**Task item**
Look through the data below. Pick out the lines holding the string "corresponds".

(Collected data entries)
(* ===== verification/Progress.v ===== *)
(** * Progress: the progress figures of each expense category

    Models lines 273-317 of [src/dash.py]: for each expense category the
    percentage of the goal consumed ([percentual_real]), the value clamped
    for the bar ([percentual_barra]), the record appended to
    [progress_data], the branch that chooses how the bar is drawn, the text
    on the bar and the two amounts shown beside it.  The
    three first branches call [st.progress], which accepts a number between
    0 and 1 only; the last one draws a full red bar in HTML. *)

From Stdlib Require Import Floats.
From S2P Require Import Prelude Numeric Ledger Format Goals Badges.

Local Open Scope string_scope.
Local Open Scope list_scope.

(** How the bar of a category is drawn (lines 295-311). *)
Inductive BarStyle :=
| BarPlain      (* percentual_real <= 70: plain text *)
| BarWarning    (* <= 85: warning sign *)
| BarAlarm      (* <= 100: siren *)
| BarRed.       (* above 100: red HTML bar *)

#[export] Instance BarStyle_eq_dec : EqDecision BarStyle.
Proof. solve_decision. Defined.

Section progress.
Context {A : Type} `{Num A} `{Printable A}.
Local Open Scope dash_scope.

(** Line 281. *)
Definition percentual_real (gasto_categoria meta_categoria : A) : A :=
  if meta_categoria >? zero then (gasto_categoria / meta_categoria) * lit 100
  else zero.

(** Line 282. *)
Definition percentual_barra (percentual_real : A) : A :=
  py_min percentual_real (lit 100).

(** The dictionary appended to [progress_data] (lines 284-289). *)
Record ProgressEntry := mkProgress {
  pe_categoria : string;
  pe_gasto : A;
  pe_meta : A;
  pe_percentual : A;
}.

(** Lines 295-311: the branch taken. *)
Definition bar_style (percentual_real : A) : BarStyle :=
  if percentual_real <=? lit 70 then BarPlain
  else if percentual_real <=? lit 85 then BarWarning
  else if percentual_real <=? lit 100 then BarAlarm
  else BarRed.

(** The number handed to [st.progress] in the first three branches; the
    red bar takes none. *)
Definition progress_value (percentual_real : A) : option A :=
  match bar_style percentual_real with
  | BarRed => None
  | _ => Some (percentual_barra percentual_real / lit 100)
  end.

(** The text on the bar (lines 296-307): the percentage itself, not the
    clamped one, behind the sign of its band. *)
Definition bar_text (style : BarStyle) (percentual_real : A) : string :=
  let text := format_1f (fvalue_of percentual_real) +:+ "% da meta" in
  match style with
  | BarPlain => text
  | BarWarning => "⚠️ " +:+ text
  | BarAlarm | BarRed => "🚨 " +:+ text
  end.

(** What one iteration shows: the bar with its text, and the two metrics
    of lines 313-317. *)
Record ProgressView := mkView {
  pv_entry : ProgressEntry;
  pv_style : BarStyle;
  pv_value : option A;
  pv_text : string;
  pv_gasto : string;
  pv_meta : string;
}.

(** Lines 274-317, one iteration. *)
Definition progress_step (df_filtered : list (Row A)) (metas : gmap string A)
    (categoria : string) : ProgressView :=
  let gasto := gasto_categoria df_filtered categoria in
  let meta := meta_get metas categoria in
  let real := percentual_real gasto meta in
  {| pv_entry := {| pe_categoria := categoria; pe_gasto := gasto;
                    pe_meta := meta; pe_percentual := real |};
     pv_style := bar_style real;
     pv_value := progress_value real;
     pv_text := bar_text (bar_style real) real;
     pv_gasto := format_money gasto;
     pv_meta := format_money meta |}.

(** Lines 273-317: the loop; [progress_data] is the list of the entries. *)
Definition progress_loop (df_filtered : list (Row A)) (metas : gmap string A)
  : list ProgressView :=
  progress_step df_filtered metas <$> categorias_despesas df_filtered.

Definition progress_data (df_filtered : list (Row A)) (metas : gmap string A)
  : list ProgressEntry :=
  pv_entry <$> progress_loop df_filtered metas.

End progress.

Arguments ProgressEntry A : clear implicits.
Arguments ProgressView A : clear implicits.

(** The bar style that corresponds to each badge: the three badges under the
    goal have a style of their own, the three above it share the red bar. *)
Definition style_of_badge (t : BadgeType) : BarStyle :=
  match t with
  | Ouro => BarPlain
  | Prata => BarWarning
  | Bronze => BarAlarm
  | AcimaDaMeta | AlertaAlto | AlertaCritico => BarRed
  end.

Section progress_exact.
Local Open Scope Q_scope.
Implicit Types (gasto meta p : Q).

(** For a positive goal, comparing the percentage with a constant is
    comparing the amount with that share of the goal. *)
Lemma percent_le_iff gasto meta k :
  0 < meta → (gasto / meta * 100 <= k ↔ gasto * 100 <= k * meta).
Proof.
  intros Hm. split; intros Hle.
  - apply (Qmult_le_r _ _ (/ meta)); [by apply Qinv_lt_0_compat|].
    rewrite <- (Qmult_assoc k), Qmult_inv_r by lra.
    unfold Qdiv in Hle. lra.
  - apply (Qmult_le_r _ _ (/ meta)) in Hle; [|by apply Qinv_lt_0_compat].
    rewrite <- (Qmult_assoc k), Qmult_inv_r in Hle by lra.
    unfold Qdiv. lra.
Qed.

Lemma percentual_real_pos gasto meta :
  0 < meta → percentual_real gasto meta = gasto / meta * 100.
Proof. intros Hm. unfold percentual_real. q_cases; [lra|done]. Qed.

Lemma percentual_real_nonpos gasto meta :
  meta <= 0 → percentual_real gasto meta = 0.
Proof. intros Hm. unfold percentual_real. q_cases; [done|lra]. Qed.

Lemma percentual_real_nonneg gasto meta :
  0 <= gasto → 0 <= percentual_real gasto meta.
Proof.
  intros Hg. destruct (decide (0 < meta)) as [Hm|Hm].
  - rewrite percentual_real_pos by done.
    apply Qmult_le_0_compat; [|lra]. apply Qle_shift_div_l; [done|lra].
  - rewrite percentual_real_nonpos; [lra|]. by apply Qnot_lt_le.
Qed.

Lemma percentual_barra_min p : percentual_barra p == Qmin p 100.
Proof. unfold percentual_barra. by rewrite py_min_Q. Qed.

(** C13: the value of the bar is the percentage clamped at 100 and lies
    between 0 and 100 for every amount spent and every goal, a zero or
    negative goal included. *)
Theorem percentual_barra_bounds gasto meta :
  0 <= gasto →
  let p := percentual_real gasto meta in
  percentual_barra p == Qmin p 100 ∧
  0 <= percentual_barra p ∧ percentual_barra p <= 100.
Proof.
  intros Hg p. pose proof (percentual_real_nonneg gasto meta Hg) as Hp.
  fold p in Hp. split; [apply percentual_barra_min|].
  unfold percentual_barra, py_min. q_cases; lra.
Qed.

(** Whenever the script calls [st.progress], the number it passes is
    within the range the widget accepts, 0 to 1. *)
Theorem progress_value_in_range gasto meta v :
  0 <= gasto →
  progress_value (percentual_real gasto meta) = Some v →
  0 <= v ∧ v <= 1.
Proof.
  intros Hg. pose proof (percentual_real_nonneg gasto meta Hg) as Hp.
  unfold progress_value, bar_style, percentual_barra, py_min.
  generalize dependent (percentual_real gasto meta). intros p Hp.
  q_cases; intros [= <-]; unfold Qdiv; change (/ 100) with (1 # 100); lra.
Qed.

(** The bar style in terms of the amount and the goal. *)
Lemma bar_style_pos gasto meta :
  0 < meta →
  bar_style (percentual_real gasto meta)
  = if decide (gasto <= meta * 0.7) then BarPlain
    else if decide (gasto <= meta * 0.85) then BarWarning
    else if decide (gasto <= meta) then BarAlarm
    else BarRed.
Proof.
  intros Hm. rewrite percentual_real_pos by done. unfold bar_style. num_Q.
  pose proof (percent_le_iff gasto meta 70 Hm).
  pose proof (percent_le_iff gasto meta 85 Hm).
  pose proof (percent_le_iff gasto meta 100 Hm).
  q_cases; repeat case_decide; try done; lra.
Qed.

(** C4: for a positive goal the bar and the badge of a category tell the
    same story: the bar style is the one that corresponds to the badge the
    chain awards. *)
Theorem bar_style_matches_badge gasto meta prev t c :
  0 < meta → 0 <= gasto →
  badge_chain gasto meta prev = Some (t, c) →
  bar_style (percentual_real gasto meta) = style_of_badge t.
Proof.
  intros Hm Hg. rewrite badge_chain_ref, bar_style_pos by done.
  intros [= <- _]. unfold badge_ref.
  repeat case_decide; try done; lra.
Qed.

(** For a goal of zero the two disagree: any positive amount earns the
    critical alert while the bar shows 0 percent in the plain style. *)
Theorem zero_goal_bar_vs_badge gasto prev :
  0 < gasto →
  badge_chain gasto 0 prev = Some (AlertaCritico, red) ∧
  percentual_real gasto 0 = 0 ∧
  bar_style (percentual_real gasto 0) = BarPlain.
Proof.
  intros Hg. rewrite badge_chain_ref, badge_ref_zero_goal by lra.
  rewrite decide_False by lra. rewrite percentual_real_nonpos by lra.
  done.
Qed.

(** One iteration run on a category at 85 percent of the default goal, over
    the rationals, and on one above its goal, in binary64: the text shows
    the percentage itself while the bar is full. *)
Example progress_step_texts :
  let v := progress_step [example_row 5 "Mercado" (-850) "debito"] ∅ "Mercado" in
  let w := progress_step [example_row 5 "Mercado" (-1234.565)%float "debito"] ∅
             "Mercado" in
  (pv_style v, pv_text v, pv_gasto v, pv_meta v)
  = (BarWarning, "⚠️ 85.0% da meta", "R$ 850.00", "R$ 1,000.00") ∧
  (pv_style w, pv_value w, pv_text w, pv_gasto w)
  = (BarRed, None, "🚨 123.5% da meta", "R$ 1,234.57").
Proof. vm_compute. done. Qed.

(** ** Witnesses *)

Lemma percentual_barra_bounds_witness :
  percentual_barra (percentual_real 150 100) == Qmin (percentual_real 150 100) 100 ∧
  0 <= percentual_barra (percentual_real 150 100) ∧
  percentual_barra (percentual_real 150 100) <= 100.
Proof. apply (percentual_barra_bounds 150 100). lra. Defined.

Lemma progress_value_in_range_witness :
  0 <= percentual_barra (percentual_real 500 1000) / 100 ∧
  percentual_barra (percentual_real 500 1000) / 100 <= 1.
Proof.
  apply (progress_value_in_range 500 1000); [lra|].
  vm_compute. reflexivity.
Defined.

Lemma bar_style_matches_badge_witness :
  bar_style (percentual_real 80 100) = style_of_badge Prata.
Proof.
  apply (bar_style_matches_badge 80 100 None Prata silver);
    [lra | lra | reflexivity].
Defined.

Lemma zero_goal_bar_vs_badge_witness :
  badge_chain 35 0 None = Some (AlertaCritico, red) ∧
  percentual_real 35 0 = 0 ∧
  bar_style (percentual_real 35 0) = BarPlain.
Proof. apply (zero_goal_bar_vs_badge 35 None). lra. Defined.

End progress_exact.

**Answer to this task**
(** The bar style that corresponds to each badge: the three badges under the
    same story: the bar style is the one that corresponds to the badge the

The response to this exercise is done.